(WORK ORDER): Which of the lines below include the word "push"? Pull each one out.

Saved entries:
§
(* ===== verification/TsQueueProps.v ===== *)
(** * Task queues of libgo: what they promise

    A client of one TSQueue and of the SList it takes elements out with: any sequence of
    operations behaves as operations on two lists, and gives back every reference.
    StealHalf moves the back half of one run queue behind another. *)

From S2P Require Import Prelude TsQueue.
From stdpp Require Import base gmap list strings.
From Stdlib Require Import ZArith Lia.

Open Scope Z_scope.

Module TsQueueProps.

Import TsQueue.

(** ** A client *)

Inductive qop :=
| OpPush (e : ptr)      (* queue.push(e) *)
| OpPop                 (* queue.pop() *)
| OpErase (e : ptr)     (* queue.erase(e) *)
| OpSize                (* queue.size() *)
| OpEmpty               (* queue.empty() *)
| OpFront (n : nat)     (* list = queue.pop_front(n) *)
| OpBack (n : nat)      (* list = queue.pop_back(n) *)
| OpAll                 (* list = queue.pop_all() *)
| OpPut                 (* queue.push(std::move(list)) *)
| OpClear               (* list.clear() *)
| OpIter.               (* for (auto & e : list) *)

Inductive qval := VUnit | VPtr (p : ptr) | VBool (b : bool) | VSize (n : Z) | VList (l : list ptr).

(** The iterator of [SList]: [++] follows [next], [end()] is null. *)
Fixpoint iter_loop (fuel : nat) (it : ptr) : M qst (list ptr) :=
  match fuel with
  | O => fail_with OutOfFuel
  | S fuel' =>
    if it =? 0 then mret [] else
    x ← hook_at it;
    l ← iter_loop fuel' (h_next x);
    mret (it :: l)
  end.

Definition SList_iter (l : slist) : M qst (list ptr) :=
  fuel ← gets (fun s => S (size (hooks s)));
  iter_loop fuel (sl_head l).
§
(ANSWER SPACE):
| OpPush (e : ptr)      (* queue.push(e) *)
| OpPut                 (* queue.push(std::move(list)) *)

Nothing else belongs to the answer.